Chapter Four – Lila
“Honey, I’m home,” I call out as I step foot in the small craftsman-style house Ashvi rents just on the outskirts of Coral Bell Cove, Virginia.
My bag drops to the floor at my feet with a thud as I slip off my tennis shoes by the front door. The new bag was a purchase in Scotland, along with my new wardrobe, courtesy of Dean’s card.
It was funny how I expected the card to decline the first time I used it at the bar across the street from the hotel. My hand shook like a leaf as I handed it over, but in the end, it was all clear.
Dean had been true to his word, and over the entire two weeks, I thought more about him than my ex, which was just plain annoying, considering how we ended things in the airport.
“You’re back!” my gorgeous friend shouts as she darts out of her room and nearly tackles me to the ground. Ashvi Basu is an energetic spitfire whose energy matches her height. And with her dark features and long black hair, she turns heads wherever we go. If only they knew how much true crime she watches or her obsession with plants, they’d think differently. She is my personal Seymour Krelborn, and I may have had a nightmare or two about a real man-eating plant.
Seriously, she has at least forty succulents lining her kitchen counter, and she’s named them all and has them on strict water diets.
But I love her just as much as my siblings and have since her family moved to our small coastal town in second grade. She asked to borrow my scissors to cut gum from her hair that ourclass bully, Ashley, put there during lunch. But instead of just cutting hers, she took the blades to the end of Ashley’s braid. Her tenacity amazed me, and we’ve been best friends since that day.
“Oomph,” I grunt as my back collides with the small table in the foyer, but instead of complaining, I wrap my arms around Ashvi and smile. Being here with her reminds me of how much I missed home over the past two years. Hell, if I’m being honest with myself, I’ve been missing home since I left for college ten years ago.
But I had my reasons for staying away then, just as I do now.
“Oh, how I’ve missed you,” I murmur into her hair. I may have seen her two weeks ago, but it feels like a lifetime.
“Tell me about it,” she says as she pulls back, holding me at arm’s length with her graceful fingers clutching my shoulders. “And I do mean tell me. Everything.”
While on my self-discovery trip, I’d spoken with Ashvi only a handful of times, just enough to keep her anxiety over my well-being at bay but clearly not enough to feed her curiosity. Especially once she learned that Prescott had canceled all my cards.
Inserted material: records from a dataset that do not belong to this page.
Definition hello_ack_ok (a : WsHelloAck) : bool := valid_utf8 (HelloAck_Type a) && valid_utf8 (HelloAck_Message a).
Lemma write_WsHelloAck_ok a : hello_ack_ok a = true -> printable 1 (write_WsHelloAck a).
Proof. unfold hello_ack_ok. intros H. unfold write_WsHelloAck. wire_fields. Qed.

Lemma write_WsCommandMessage_ok m : command_frame_ok m = true -> printable 3 (write_WsCommandMessage m).
Proof.
  unfold command_frame_ok. intros H. unfold write_WsCommandMessage. wire_fields.
  eapply write_ptr_ok; [|eassumption]. intros. by apply write_Command_ok.
Qed.

Lemma write_WsReportMessage_ok m : report_frame_ok m = true -> printable 2 (write_WsReportMessage m).
Proof.
  unfold report_frame_ok. intros H. unfold write_WsReportMessage. wire_fields.
  eapply write_ptr_ok; [|eassumption]. intros. by apply write_Report_ok.
Qed.

(** Writers followed by readers. *)
Lemma unmarshal_text {A B} (write : A -> jval) (read : jval -> B -> option B) zero a b n :
  printable n (write a) -> (n <= 10)%nat -> read (write a) zero = Some b ->
  unmarshal read zero (marshal write a) = Some b.
Proof. intros [Hok Hd] Hn. apply unmarshal_marshal; [done|lia]. Qed.

Create HintDb wire.
#[export] Hint Resolve write_InventoryBatch_ok write_InventoryAck_ok write_PollRequest_ok write_PollResponse_ok
  write_InventoryEvent_ok write_Command_ok write_Report_ok write_WsHello_ok write_WsHelloAck_ok
  read_write_InventoryBatch read_write_InventoryAck read_write_PollRequest read_write_PollResponse
  read_write_InventoryEvent read_write_Command read_write_Report read_write_WsHello read_write_WsHelloAck
  write_WsCommandMessage_ok write_WsReportMessage_ok read_write_WsCommandMessage read_write_WsReportMessage : wire.

Lemma poll_ok_reports p : poll_ok p = true -> forallb report_ok (Poll_Reports p) = true.
Proof. unfold poll_ok. intros H. by bool_to_prop. Qed.
#[export] Hint Resolve poll_ok_reports : wire.

(** ** What is read is in range *)

Section StructInv.
Context {A : Type} (names : list string) (set : string -> jval -> A -> option A) (P : A -> Prop).
Hypothesis set_keeps : forall n v a a', jval_ok v = true -> P a -> set n v a = Some a' -> P a'.

Lemma read_struct_inv v a a' : jval_ok v = true -> P a -> read_struct names set v a = Some a' -> P a'.
Proof using set_keeps.
  intros Hv Ha Hr. destruct v as [| | | | |fs]; cbn [read_struct] in Hr; simplify_eq; try done.
  cbn [jval_ok] in Hv. revert a Ha Hr. induction fs as [|[k v] fs IH]; intros a Ha Hr; cbn [read_fields] in Hr.
  { by simplify_eq. }
  cbn [forallb fst snd] in Hv. apply andb_true_iff in Hv as [Hkv Hv]. apply andb_true_iff in Hkv as [_ Hv1].
  destruct (match_field names k) as [n|]; [|by eapply IH].
  destruct (set n v a) as [a1|] eqn:Hs; [|done]. cbn [mbind option_bind] in Hr. eauto.
Qed.
End StructInv.

Lemma read_str_valid v cur s :
  jval_ok v = true -> valid_utf8 cur = true -> read_str v cur = Some s -> valid_utf8 s = true.
Proof. destruct v; cbn; intros; by simplify_eq. Qed.

Lemma read_int_range lo hi v cur n :
  (lo <=? cur)%Z && (cur <=? hi)%Z = true -> read_int lo hi v cur = Some n -> (lo <=? n)%Z && (n <=? hi)%Z = true.
Proof. unfold read_int. intros Hc Hr. repeat case_match; by simplify_eq. Qed.

Lemma read_ptr_ok {A} (read : jval -> A -> option A) zero ok v (cur p : option A) :
  (forall a a', ok a = true -> read v a = Some a' -> ok a' = true) -> ok zero = true ->
  ptr_ok ok cur = true -> read_ptr read zero v cur = Some p -> ptr_ok ok p = true.
Proof.
  intros Hread Hz Hc Hr.
  assert (p = None \/ exists a, read v (default zero cur) = Some a /\ p = Some a) as [->|(a & Ha & ->)].
  { unfold read_ptr in Hr. destruct v; simplify_eq; [by left|..];
      apply fmap_Some in Hr as (a & -> & ->); right; by eauto. }
  { done. }
  cbn [ptr_ok]. eapply Hread; [|exact Ha]. by destruct cur.
Qed.

Lemma read_elems_ok {A} (read : jval -> A -> option A) zero (P : A -> Prop) l cur xs :
  (forall v a a', v ∈ l -> P a -> read v a = Some a' -> P a') -> P zero -> Forall P cur ->
  read_elems read zero l cur = Some xs -> Forall P xs.
Proof.
  revert cur xs. induction l as [|v l IH]; intros cur xs Hread Hz Hc Hr; cbn in Hr; simplify_eq; [done|].
  apply bind_Some in Hr as (x & Hx & Hr). apply bind_Some in Hr as (xs' & Hxs & [= <-]).
  constructor.
  - eapply Hread; [by left| |exact Hx]. by destruct Hc.
  - eapply IH; [|done| |exact Hxs]; [|by destruct Hc]. intros v' a a' Hin. apply Hread. by right.
Qed.

(** Inverts one assignment of a setter. *)
Ltac set_inv :=
  repeat case_match; match goal with H : _ <$> _ = Some _ |- _ => apply fmap_Some in H as (? & H & ->) end.

Lemma set_ResourceRef_ok n v r r' :
  jval_ok v = true -> ref_ok r = true -> set_ResourceRef n v r = Some r' -> ref_ok r' = true.
Proof.
  intros Hv Hr Hs. destruct r as [g ver res ns nm]. unfold ref_ok, set_ResourceRef in *. cbn in Hr. bool_to_prop.
  set_inv; match goal with H : read_str _ _ = Some _ |- _ => apply read_str_valid in H; [|done..] end; cbn;
    rewrite ?andb_true_iff; done.
Qed.

Lemma read_ResourceRef_ok v r r' :
  jval_ok v = true -> ref_ok r = true -> read_ResourceRef v r = Some r' -> ref_ok r' = true.
Proof. apply (read_struct_inv _ _ (fun r => ref_ok r = true)), set_ResourceRef_ok. Qed.

Lemma set_HelmSpec_ok n v h h' :
  jval_ok v = true -> helm_ok h = true -> set_HelmSpec n v h = Some h' -> helm_ok h' = true.
Proof.
  intros Hv Hr Hs. destruct h as [rel ns chart ver vals]. unfold helm_ok, set_HelmSpec in *. cbn in Hr. bool_to_prop.
  set_inv; try (match goal with H : read_str _ _ = Some _ |- _ => apply read_str_valid in H; [|done..] end); cbn;
    rewrite ?andb_true_iff; done.
Qed.

Lemma read_HelmSpec_ok v h h' :
  jval_ok v = true -> helm_ok h = true -> read_HelmSpec v h = Some h' -> helm_ok h' = true.
Proof. apply (read_struct_inv _ _ (fun h => helm_ok h = true)), set_HelmSpec_ok. Qed.

Lemma set_Command_ok n v c c' :
  jval_ok v = true -> command_ok c = true -> set_Command n v c = Some c' -> command_ok c' = true.
Proof.
  intros Hv Hc Hs. destruct c as [id nonce ts verb tgt pay pt helm hash ov sig].
  unfold command_ok, set_Command in *. cbn in Hc. bool_to_prop.
  set_inv; try (match goal with
    | H : read_str _ _ = Some _ |- _ => apply read_str_valid in H; [|done..]
    | H : read_int64 _ _ = Some _ |- _ => apply read_int_range in H; [|done]
    | H : read_ResourceRef _ _ = Some _ |- _ => apply read_ResourceRef_ok in H; [|done..]
    | H : read_ptr _ _ _ _ = Some _ |- _ =>
        apply (read_ptr_ok _ _ helm_ok) in H; [|by intros; eapply read_HelmSpec_ok|done|done]
    end); cbn; rewrite ?andb_true_iff; done.
Qed.

Lemma read_Command_ok v c c' :
  jval_ok v = true -> command_ok c = true -> read_Command v c = Some c' -> command_ok c' = true.
Proof. apply (read_struct_inv _ _ (fun c => command_ok c = true)), set_Command_ok. Qed.

Lemma read_commands_ok v cur cs :
  jval_ok v = true -> Forall (fun c => ptr_ok command_ok c = true) cur ->
  read_slice (read_ptr read_Command zero_Command) None v cur = Some cs ->
  Forall (fun c => ptr_ok command_ok c = true) cs.
Proof.
  intros Hv Hp Hr. destruct v as [| | | |l|]; cbn [read_slice] in *; simplify_eq; [constructor|].
  eapply (read_elems_ok _ None (fun c => ptr_ok command_ok c = true)); [|done|exact Hp|exact Hr].
  intros v c c' Hin Hc Hrv. cbn [jval_ok] in Hv. rewrite forallb_forall in Hv.
  specialize (Hv v (proj1 (list_elem_of_In _ _) Hin)).
  apply (read_ptr_ok read_Command zero_Command command_ok v c); [|done..]. intros a a'. by apply read_Command_ok.
Qed.

Lemma set_InventoryEvent_ok n v e e' :
  jval_ok v = true -> event_ok e = true -> set_InventoryEvent n v e = Some e' -> event_ok e' = true.
Proof.
  intros Hv He Hs. destruct e as [op ref obj ts]. unfold event_ok, set_InventoryEvent in *. cbn in He. bool_to_prop.
  set_inv; try (match goal with
    | H : read_str _ _ = Some _ |- _ => apply read_str_valid in H; [|done..]
    | H : read_int64 _ _ = Some _ |- _ => apply read_int_range in H; [|done]
    | H : read_ResourceRef _ _ = Some _ |- _ => apply read_ResourceRef_ok in H; [|done..]
    end); cbn; rewrite ?andb_true_iff; done.
Qed.

Lemma read_InventoryEvent_ok v e :
  jval_ok v = true -> read_InventoryEvent v zero_InventoryEvent = Some e -> event_ok e = true.
Proof. intros Hv. by apply (read_struct_inv _ _ (fun e => event_ok e = true) set_InventoryEvent_ok). Qed.

Lemma read_PollResponse_ok v p p' :
  jval_ok v = true -> Forall (fun c => ptr_ok command_ok c = true) (Resp_Commands p) ->
  read_PollResponse v p = Some p' -> Forall (fun c => ptr_ok command_ok c = true) (Resp_Commands p').
Proof.
  apply (read_struct_inv _ _ (fun p => Forall (fun c => ptr_ok command_ok c = true) (Resp_Commands p))).
  clear. intros n v [ok cmds] p' Hv Hp Hs. cbn [Resp_Commands set_PollResponse] in *. set_inv; cbn; [done|].
  by eapply read_commands_ok.
Qed.

(** C18. Messages survive the wire: each of the HTTP bodies and WebSocket frames
    that the agent and the mock control plane marshal with the types of
    internal/protocol (inventory batches, acks, poll requests and responses,
    events, commands, reports, hellos and their acks, command frames and report
    frames), with strings in UTF-8 and integers in range, is what the other side's
    json.Unmarshal reads; a command in particular arrives with every field, its
    signature and signed bytes included, unchanged. *)
Theorem wire_roundtrip :
  (forall b, batch_ok b = true ->
     unmarshal read_InventoryBatch zero_BatchRead (marshal write_InventoryBatch b) = Some (sent_batch b)) /\
  (forall a, ack_ok a = true ->
     unmarshal read_InventoryAck zero_InventoryAck (marshal write_InventoryAck a) = Some a) /\
  (forall p, poll_ok p = true ->
     unmarshal read_PollRequest zero_PollRead (marshal write_PollRequest p) = Some (sent_poll p)) /\
  (forall p, forallb (ptr_ok command_ok) (Resp_Commands p) = true ->
     unmarshal read_PollResponse zero_PollResponse (marshal write_PollResponse p) = Some p) /\
  (forall e, event_ok e = true ->
     unmarshal read_InventoryEvent zero_InventoryEvent (marshal write_InventoryEvent e) = Some e) /\
  (forall c, command_ok c = true -> unmarshal read_Command zero_Command (marshal write_Command c) = Some c) /\
  (forall r, report_ok r = true -> unmarshal read_Report zero_Report (marshal write_Report r) = Some r) /\
  (forall h, hello_ok h = true -> unmarshal read_WsHello zero_WsHello (marshal write_WsHello h) = Some h) /\
  (forall a, hello_ack_ok a = true ->
     unmarshal read_WsHelloAck zero_WsHelloAck (marshal write_WsHelloAck a) = Some a) /\
  (forall m, command_frame_ok m = true ->
     unmarshal read_WsCommandMessage zero_WsCommandMessage (marshal write_WsCommandMessage m) = Some m) /\
  (forall m, report_frame_ok m = true ->
     unmarshal read_WsReportMessage zero_WsReportMessage (marshal write_WsReportMessage m) = Some m).
Proof. split_and!; intros; (eapply unmarshal_text; [eauto with wire|lia|eauto with wire]). Qed.

(** C26. Commands are well-typed whatever arrives: every command json.Unmarshal
    reads from any response text has a timestamp in int64 and valid UTF-8 in
    each of its strings, so it can be written again and reads back the same. *)
Theorem decoded_commands_typed data p :
  unmarshal read_PollResponse zero_PollResponse data = Some p ->
  Forall (fun c => ptr_ok command_ok c = true) (Resp_Commands p) /\
  unmarshal read_PollResponse zero_PollResponse (marshal write_PollResponse p) = Some p.
Proof.
  intros Hu. unfold unmarshal in Hu. apply bind_Some in Hu as (v & Hv & Hr). apply Unmarshal_value_ok in Hv.
  apply read_PollResponse_ok in Hr; [|done|constructor]. split; [done|].
  rewrite <- Forall_forallb in Hr. eapply unmarshal_text; [eauto with wire|lia|eauto with wire].
Qed.

Definition sample_text : string :=
  "{" ^^ quoted "ok" ^^ ":true," ^^ quoted "Commands" ^^ ":[{" ^^ quoted "id" ^^ ":" ^^ quoted "c1" ^^ ","
  ^^ quoted "timestamp" ^^ ":1700000000},null]}".
Definition sample_response : PollResponse :=
  mkPollResponse true [Some (mkCommand "c1" "" 1700000000 "" zero_ResourceRef "" "" None "" false ""); None].
(* ===== verification/Backoff.v ===== *)
(** * Retry delays

    The exponential backoff of [receiver.go] (and, text for text, of
    [wsclient.go]), and the jittered sleep of [uploader.go].  [rand.Float64()]
    is [k / 2^53] with [0 <= k < 2^53]; the products are evaluated exactly and
    truncated toward zero as the conversion to [time.Duration] does. *)

From S2P Require Import Prelude GoTime.
Local Open Scope Z_scope.

Definition backoffMin : Z := Second.
Definition backoffMax : Z := 30 * Second.

Record backoff := mkBackoff { bo_d : Z; bo_authLogged : bool }.

(** [new(backoff)]. *)
Definition new_backoff : backoff := mkBackoff 0 false.

(** A draw of [rand.Float64()], as its numerator over [2^53]. *)
Definition float64_draw (k : Z) : Prop := 0 <= k < 2 ^ 53.

(** [time.Duration((rand.Float64()*0.4-0.2)*float64(d))]. *)
Definition jitter (k d : Z) : Z := Z.quot ((2 * k - 2 ^ 53) * d) (5 * 2 ^ 53).

Definition next (k : Z) (b : backoff) : Z * backoff :=
  let d := if bo_d b <? backoffMin then backoffMin else bo_d b in
  let d2 := wrap64 (d * 2) in
  let d' := if backoffMax <? d2 then backoffMax else d2 in
  (d + jitter k d, mkBackoff d' (bo_authLogged b)).

Definition reset (b : backoff) : backoff := mkBackoff 0 false.

(** [float64(d) * (0.8 + 0.4*rand.Float64())] of the uploader's sleep. *)
Definition jittered (k d : Z) : Z := Z.quot ((4 * 2 ^ 53 + 2 * k) * d) (5 * 2 ^ 53).

(** Every delay the backoff can hold. *)
Definition backoff_ok (b : backoff) : Prop :=
  bo_d b = 0 \/ backoffMin <= bo_d b <= backoffMax.

Lemma jitter_bounds k d : float64_draw k -> 0 <= d -> - d <= 5 * jitter k d <= d.
Proof.
  unfold float64_draw, jitter. intros Hk Hd.
  set (n := (2 * k - 2 ^ 53) * d).
  assert (- (2 ^ 53 * d) <= n <= 2 ^ 53 * d) as Hn by (subst n; nia).
  pose proof (Z.quot_rem n (5 * 2 ^ 53) ltac:(lia)) as Hq.
  pose proof (Z.rem_bound_abs n (5 * 2 ^ 53) ltac:(lia)) as Hr.
  destruct (Z.le_ge_cases 0 n) as [Hs|Hs].
  - pose proof (Z.rem_nonneg n (5 * 2 ^ 53) ltac:(lia) Hs). lia.
  - pose proof (Z.rem_nonpos n (5 * 2 ^ 53) ltac:(lia) Hs). lia.
Qed.

Lemma next_state b k : backoff_ok b -> backoff_ok (next k b).2.
Proof.
  unfold backoff_ok, next. cbn [snd bo_d]. intros Hb.
  unfold backoffMin, backoffMax, Second in *.
  destruct (Z.ltb_spec (bo_d b) 1000000000);
    rewrite wrap64_id by (unfold in_int64, int64_min, int64_max; lia);
    match goal with |- context [?a <? ?b] => destruct (Z.ltb_spec a b) end; lia.
Qed.

(** Iterating [next] over a list of draws: the delays of a failure streak. *)
Fixpoint delays (ks : list Z) (b : backoff) : list Z :=
  match ks with
  | [] => []
  | k :: ks' => let '(d, b') := next k b in d :: delays ks' b'
  end.

(** The base delay of the [i]-th retry of a streak. *)
Definition base_delay (i : nat) : Z := Z.min (2 ^ Z.of_nat i * Second) backoffMax.

Lemma base_delay_double i : Z.min (base_delay i * 2) backoffMax = base_delay (S i).
Proof.
  unfold base_delay. rewrite Nat2Z.inj_succ, Z.pow_succ_r by lia. unfold backoffMax, Second. lia.
Qed.

Lemma base_delay_bounds i : backoffMin <= base_delay i <= backoffMax.
Proof.
  unfold base_delay. pose proof (Z.pow_pos_nonneg 2 (Z.of_nat i) ltac:(lia) ltac:(lia)).
  unfold backoffMin, backoffMax, Second. lia.
Qed.

(** From a held delay of [base_delay i], [next] waits that long, up to jitter,
    and doubles what it holds. *)
Lemma next_base k b i :
  (if bo_d b <? backoffMin then backoffMin else bo_d b) = base_delay i ->
  next k b = (base_delay i + jitter k (base_delay i), mkBackoff (base_delay (S i)) (bo_authLogged b)).
Proof.
  intros Hb. unfold next. rewrite Hb. pose proof (base_delay_bounds i) as Hi.
  rewrite wrap64_id by (unfold in_int64, int64_min, int64_max, backoffMin, backoffMax, Second in *; lia).
  rewrite <- base_delay_double. do 2 f_equal.
  destruct (Z.ltb_spec backoffMax (base_delay i * 2)); lia.
Qed.

Lemma delays_from ks b i j d :
  (if bo_d b <? backoffMin then backoffMin else bo_d b) = base_delay i ->
  Forall float64_draw ks -> delays ks b !! j = Some d ->
  - base_delay (i + j) <= 5 * (d - base_delay (i + j)) <= base_delay (i + j).
Proof.
  revert b i j. induction ks as [|k ks IH]; intros b i j Hb Hks Hd; [done|].
  inversion_clear Hks as [|?? Hk Hks']. cbn [delays] in Hd. rewrite (next_base k b i Hb) in Hd.
  pose proof (base_delay_bounds i).
  destruct j as [|j]; simpl in Hd.
  - simplify_eq. rewrite Nat.add_0_r.
    pose proof (jitter_bounds k (base_delay i) Hk ltac:(unfold backoffMin, Second in *; lia)). lia.
  - rewrite <- Nat.add_succ_comm. eapply IH; [|done..]. cbn [bo_d].
    pose proof (base_delay_bounds (S i)).
    destruct (Z.ltb_spec (base_delay (S i)) backoffMin); lia.
Qed.

(** The delay a backoff holds for the [j]-th retry of a streak. *)
Definition holds (bo : backoff) (j : nat) : Prop :=
  (if bo_d bo <? backoffMin then backoffMin else bo_d bo) = base_delay j.

Lemma holds_reset bo : holds (reset bo) 0.
Proof. reflexivity. Qed.

Lemma next_holds k bo j :
  float64_draw k -> holds bo j ->
  holds (next k bo).2 (S j) /\ 8 * base_delay j <= 10 * (next k bo).1 <= 12 * base_delay j.
Proof.
  intros Hk Hb. pose proof (base_delay_bounds j) as Hj. pose proof (base_delay_bounds (S j)) as Hj'.
  rewrite (next_base _ _ j) by exact Hb.
  cbn [fst snd]. pose proof (jitter_bounds k (base_delay j) Hk ltac:(unfold backoffMin, Second in *; lia)).
  unfold holds. cbn [bo_d]. destruct (Z.ltb_spec (base_delay (S j)) backoffMin); lia.
Qed.

(** In a streak of failures the [i]-th retry waits [min(2^i s, 30 s)] within
    20 percent, whatever the random draws: the delay grows exponentially and
    is never below 0.8 s nor above 36 s. *)
Theorem backoff_streak ks i d :
  Forall float64_draw ks -> delays ks new_backoff !! i = Some d ->
  8 * base_delay i <= 10 * d <= 12 * base_delay i /\ 800000000 <= d <= 36 * Second.
Proof.
  intros Hks Hd. assert (base_delay 0 = backoffMin) as H0 by reflexivity.
  pose proof (delays_from ks new_backoff 0 i d (eq_sym H0) Hks Hd) as H. simpl in H.
  pose proof (base_delay_bounds i). unfold backoffMin, backoffMax, Second in *. lia.
Qed.

Lemma backoff_streak_witness :
  8 * base_delay 1 <= 10 * 2000000000 <= 12 * base_delay 1 /\ 800000000 <= 2000000000 <= 36 * Second.
Proof.
  apply (backoff_streak [0; 2 ^ 52] 1 2000000000).
  - repeat constructor; discriminate.
  - vm_compute. reflexivity.
Defined.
“I will…but I can’t right now, Vi.”
“That’s okay. I’ll get it all out of you with some red wine later.”
“From your brother’s winery?” Vi is the youngest of five, another reason we are so close, and her eldest brother owns an award-winning winery in the Napa Valley area of California. He frequently sends her boxes of his newest batches.
“You know it.”
She knows how much I love his Cabernet, and like she dangles a bone in front of a dog, I nod. One glass of that red deliciousness and I turn into an open book. A fault that she loves to exploit at her whim.
Once she releases me from her grasp, I reach down for my bag and start wandering toward the guest room. Until I can find a place in town to rent, Ashvi offered to let me stay with her. She knows moving back into my family's home is the last place I want to be. Not because I don’t love my parents or siblings, but because I am jobless, there are expectations to help out with my mother’s business—a local nanny service. Unlike my siblings, farming doesn’t come naturally to me, so on the bright side, I won’t be asked to help my dad. A green thumb is not something I possess.
Setting the leather duffel on the bed, I pull the few items out, placing them in the dresser drawers. Despite the no-limit card Dean had given me, I restrained myself and only purchased a few necessities. A few pants, shirts, and undergarments.
“Oh, this is pretty,” Vi says as she grabs the dark red lace lingerie I’d splurged on. When I saw it in the store, it immediately reminded me of the maroon color of Dean’s shirt. Before I could blink, the sales lady was grabbing my size and packaging it up for me.
“Mm-hmm.”
Holding it against her much thinner body, Ashvi twists one way, then the other, admiring the lace on her body.
“Please, for the love of all things tartan, tell me you picked this up for some sexy Scottish mystery man who helped you forget all about that prick of an ex.”
Yanking it from her grasp, she cackles as I shove it into the top dresser drawer. “I just thought it was pretty, okay?”
“Sure. Sure.”
Vi drapes her body dramatically on the bed as she watches me put the rest of my things away.
“So how long do you think it will take before your parents realize your home?”
“I give it two days max. The rental car isn’t going to throw them off long.” I sigh exasperatedly as I consider how they’re going to bombard me.
“You’re right. That family of yours is like fox hunters. So keen and always one step ahead of everyone. I’m pretty sure your dad knew whenever we planned to sneak out in high school before we even did.”